> **DATA PROVIDED**:
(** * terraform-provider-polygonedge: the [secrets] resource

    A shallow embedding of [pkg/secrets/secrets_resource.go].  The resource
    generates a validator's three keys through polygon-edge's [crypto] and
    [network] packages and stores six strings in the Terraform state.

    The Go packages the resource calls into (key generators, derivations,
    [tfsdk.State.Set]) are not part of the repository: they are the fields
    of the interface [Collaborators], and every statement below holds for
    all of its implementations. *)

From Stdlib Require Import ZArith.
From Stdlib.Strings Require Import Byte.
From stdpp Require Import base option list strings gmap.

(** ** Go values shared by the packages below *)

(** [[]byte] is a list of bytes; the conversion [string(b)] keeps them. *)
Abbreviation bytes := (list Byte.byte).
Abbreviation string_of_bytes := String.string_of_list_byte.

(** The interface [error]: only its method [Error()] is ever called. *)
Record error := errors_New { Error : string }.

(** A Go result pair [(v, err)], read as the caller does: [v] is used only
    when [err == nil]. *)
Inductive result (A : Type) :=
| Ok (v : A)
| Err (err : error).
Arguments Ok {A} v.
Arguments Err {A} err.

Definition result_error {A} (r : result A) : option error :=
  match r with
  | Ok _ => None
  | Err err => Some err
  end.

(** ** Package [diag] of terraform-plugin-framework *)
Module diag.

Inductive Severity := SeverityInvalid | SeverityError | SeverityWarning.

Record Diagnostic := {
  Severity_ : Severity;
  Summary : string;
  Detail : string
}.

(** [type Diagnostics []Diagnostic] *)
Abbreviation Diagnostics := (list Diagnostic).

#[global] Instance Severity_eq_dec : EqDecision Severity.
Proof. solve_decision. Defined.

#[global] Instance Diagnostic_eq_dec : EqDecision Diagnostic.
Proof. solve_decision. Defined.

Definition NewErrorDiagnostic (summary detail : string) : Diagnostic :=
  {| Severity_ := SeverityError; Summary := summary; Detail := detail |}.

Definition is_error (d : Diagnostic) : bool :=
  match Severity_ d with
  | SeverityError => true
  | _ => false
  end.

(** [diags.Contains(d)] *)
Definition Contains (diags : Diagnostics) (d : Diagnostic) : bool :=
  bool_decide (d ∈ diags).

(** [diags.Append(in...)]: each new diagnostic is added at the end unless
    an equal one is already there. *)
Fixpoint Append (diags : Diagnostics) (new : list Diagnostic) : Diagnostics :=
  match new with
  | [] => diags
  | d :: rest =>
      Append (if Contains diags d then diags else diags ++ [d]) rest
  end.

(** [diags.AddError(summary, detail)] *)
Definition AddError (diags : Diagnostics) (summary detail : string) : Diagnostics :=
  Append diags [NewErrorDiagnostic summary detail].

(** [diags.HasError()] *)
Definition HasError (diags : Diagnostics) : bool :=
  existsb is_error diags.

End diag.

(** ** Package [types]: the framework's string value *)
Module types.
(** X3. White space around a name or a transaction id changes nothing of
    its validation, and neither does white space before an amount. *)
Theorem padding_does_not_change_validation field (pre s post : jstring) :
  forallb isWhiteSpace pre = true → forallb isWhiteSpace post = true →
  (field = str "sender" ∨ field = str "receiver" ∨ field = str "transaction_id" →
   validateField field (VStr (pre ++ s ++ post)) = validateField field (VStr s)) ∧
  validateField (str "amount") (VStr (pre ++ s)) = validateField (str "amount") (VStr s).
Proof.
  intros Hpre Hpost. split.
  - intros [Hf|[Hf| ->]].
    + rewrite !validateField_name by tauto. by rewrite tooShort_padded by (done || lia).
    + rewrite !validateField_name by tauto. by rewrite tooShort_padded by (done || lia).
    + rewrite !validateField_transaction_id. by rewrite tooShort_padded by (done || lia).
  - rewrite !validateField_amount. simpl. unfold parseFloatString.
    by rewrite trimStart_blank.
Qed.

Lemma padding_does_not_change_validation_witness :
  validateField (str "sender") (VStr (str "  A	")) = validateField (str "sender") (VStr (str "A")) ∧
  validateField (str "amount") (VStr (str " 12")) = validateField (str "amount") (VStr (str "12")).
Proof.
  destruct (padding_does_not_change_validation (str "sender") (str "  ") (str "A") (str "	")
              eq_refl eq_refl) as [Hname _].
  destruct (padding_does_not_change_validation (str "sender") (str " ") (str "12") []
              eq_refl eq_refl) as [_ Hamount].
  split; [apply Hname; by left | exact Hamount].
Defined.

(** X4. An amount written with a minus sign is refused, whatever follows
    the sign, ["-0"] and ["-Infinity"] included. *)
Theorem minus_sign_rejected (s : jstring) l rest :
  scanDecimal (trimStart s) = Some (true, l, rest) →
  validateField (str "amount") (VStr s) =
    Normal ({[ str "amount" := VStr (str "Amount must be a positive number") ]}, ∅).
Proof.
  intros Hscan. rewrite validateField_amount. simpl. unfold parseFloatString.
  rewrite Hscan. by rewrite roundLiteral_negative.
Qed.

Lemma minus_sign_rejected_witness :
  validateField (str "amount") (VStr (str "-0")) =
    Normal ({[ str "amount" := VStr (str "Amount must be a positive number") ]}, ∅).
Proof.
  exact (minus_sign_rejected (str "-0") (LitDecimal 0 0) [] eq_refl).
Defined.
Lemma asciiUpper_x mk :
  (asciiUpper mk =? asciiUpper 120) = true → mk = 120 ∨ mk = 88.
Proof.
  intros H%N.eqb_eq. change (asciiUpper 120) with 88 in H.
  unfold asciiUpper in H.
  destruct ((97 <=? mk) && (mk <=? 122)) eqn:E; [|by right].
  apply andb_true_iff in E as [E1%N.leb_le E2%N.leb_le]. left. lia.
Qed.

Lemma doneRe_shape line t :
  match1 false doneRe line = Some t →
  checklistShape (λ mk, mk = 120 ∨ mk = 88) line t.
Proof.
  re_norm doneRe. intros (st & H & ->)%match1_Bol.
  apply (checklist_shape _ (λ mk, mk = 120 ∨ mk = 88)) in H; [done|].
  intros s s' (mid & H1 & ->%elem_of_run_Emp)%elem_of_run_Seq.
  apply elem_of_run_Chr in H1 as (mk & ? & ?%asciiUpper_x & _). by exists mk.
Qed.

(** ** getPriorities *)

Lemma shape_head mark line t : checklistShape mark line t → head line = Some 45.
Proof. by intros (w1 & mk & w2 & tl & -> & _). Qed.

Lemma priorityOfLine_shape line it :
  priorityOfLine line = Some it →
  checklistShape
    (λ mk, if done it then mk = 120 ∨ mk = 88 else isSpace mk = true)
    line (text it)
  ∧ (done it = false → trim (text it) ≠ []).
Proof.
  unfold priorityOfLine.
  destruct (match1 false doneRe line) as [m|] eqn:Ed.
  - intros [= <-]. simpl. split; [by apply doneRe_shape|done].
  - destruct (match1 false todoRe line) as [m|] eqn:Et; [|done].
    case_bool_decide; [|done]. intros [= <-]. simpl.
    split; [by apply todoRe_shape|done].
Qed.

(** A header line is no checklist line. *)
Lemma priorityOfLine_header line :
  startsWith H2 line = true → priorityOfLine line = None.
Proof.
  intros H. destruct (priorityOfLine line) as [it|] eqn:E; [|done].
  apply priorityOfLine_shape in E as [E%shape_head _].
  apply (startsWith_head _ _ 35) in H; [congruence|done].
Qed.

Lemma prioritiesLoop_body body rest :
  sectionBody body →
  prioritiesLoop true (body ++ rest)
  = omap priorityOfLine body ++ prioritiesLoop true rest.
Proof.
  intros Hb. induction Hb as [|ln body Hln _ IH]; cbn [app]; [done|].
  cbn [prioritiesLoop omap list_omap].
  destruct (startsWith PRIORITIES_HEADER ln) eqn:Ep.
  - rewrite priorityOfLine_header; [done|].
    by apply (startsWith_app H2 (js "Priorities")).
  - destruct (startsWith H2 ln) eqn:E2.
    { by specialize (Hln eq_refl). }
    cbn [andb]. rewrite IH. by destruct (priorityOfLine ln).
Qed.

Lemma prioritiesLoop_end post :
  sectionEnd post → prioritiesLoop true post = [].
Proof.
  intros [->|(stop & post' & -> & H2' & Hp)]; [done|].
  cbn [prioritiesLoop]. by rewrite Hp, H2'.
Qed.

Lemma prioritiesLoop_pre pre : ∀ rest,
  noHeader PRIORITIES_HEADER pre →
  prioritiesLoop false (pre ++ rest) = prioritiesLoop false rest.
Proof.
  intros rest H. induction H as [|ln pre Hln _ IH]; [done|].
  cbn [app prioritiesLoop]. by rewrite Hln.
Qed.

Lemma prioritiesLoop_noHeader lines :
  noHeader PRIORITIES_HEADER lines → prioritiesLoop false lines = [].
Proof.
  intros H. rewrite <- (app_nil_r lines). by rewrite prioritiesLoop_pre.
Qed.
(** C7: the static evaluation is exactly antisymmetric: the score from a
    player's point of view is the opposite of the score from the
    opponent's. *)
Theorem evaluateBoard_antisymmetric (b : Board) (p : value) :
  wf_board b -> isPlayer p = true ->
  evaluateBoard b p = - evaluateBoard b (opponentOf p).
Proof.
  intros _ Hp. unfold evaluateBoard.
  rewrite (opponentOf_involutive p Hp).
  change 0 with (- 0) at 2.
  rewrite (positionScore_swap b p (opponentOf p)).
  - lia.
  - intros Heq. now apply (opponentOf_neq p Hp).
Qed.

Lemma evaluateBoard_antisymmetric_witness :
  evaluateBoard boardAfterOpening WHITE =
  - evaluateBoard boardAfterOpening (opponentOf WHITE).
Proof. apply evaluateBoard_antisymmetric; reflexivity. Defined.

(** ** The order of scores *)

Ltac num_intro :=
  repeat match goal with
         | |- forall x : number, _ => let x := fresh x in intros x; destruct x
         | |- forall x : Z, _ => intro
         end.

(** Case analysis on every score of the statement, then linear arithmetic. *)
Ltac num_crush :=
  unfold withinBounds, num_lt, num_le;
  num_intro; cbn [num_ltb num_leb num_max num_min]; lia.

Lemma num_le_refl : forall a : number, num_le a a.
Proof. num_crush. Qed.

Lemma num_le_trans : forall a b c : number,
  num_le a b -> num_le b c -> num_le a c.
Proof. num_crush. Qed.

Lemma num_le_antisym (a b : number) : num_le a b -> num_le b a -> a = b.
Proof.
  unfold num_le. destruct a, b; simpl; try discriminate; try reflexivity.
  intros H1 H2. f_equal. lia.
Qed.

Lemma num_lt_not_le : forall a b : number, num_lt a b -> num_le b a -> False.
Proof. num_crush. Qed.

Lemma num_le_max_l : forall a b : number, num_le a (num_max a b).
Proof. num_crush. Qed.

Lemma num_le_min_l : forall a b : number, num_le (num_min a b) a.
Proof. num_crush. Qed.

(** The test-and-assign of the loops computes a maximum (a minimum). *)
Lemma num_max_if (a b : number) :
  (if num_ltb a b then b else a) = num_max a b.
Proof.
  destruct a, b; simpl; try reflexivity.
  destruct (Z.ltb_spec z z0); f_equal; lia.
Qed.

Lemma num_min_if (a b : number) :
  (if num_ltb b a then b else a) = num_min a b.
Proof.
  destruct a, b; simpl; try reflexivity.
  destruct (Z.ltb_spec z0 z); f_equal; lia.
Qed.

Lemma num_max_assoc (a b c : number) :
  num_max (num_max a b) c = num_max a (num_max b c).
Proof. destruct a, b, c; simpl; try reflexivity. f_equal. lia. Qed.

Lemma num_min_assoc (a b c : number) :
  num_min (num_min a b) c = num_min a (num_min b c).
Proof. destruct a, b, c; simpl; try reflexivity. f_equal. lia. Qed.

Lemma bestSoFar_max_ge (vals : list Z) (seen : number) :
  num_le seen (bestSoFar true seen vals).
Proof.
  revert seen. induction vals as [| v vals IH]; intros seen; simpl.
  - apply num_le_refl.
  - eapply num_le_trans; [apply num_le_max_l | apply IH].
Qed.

> **EXERCISE**: Copy out every line of the data that includes the word "NewErrorDiagnostic".

> **REPLY TO THE EXERCISE**:
Definition NewErrorDiagnostic (summary detail : string) : Diagnostic :=
  Append diags [NewErrorDiagnostic summary detail].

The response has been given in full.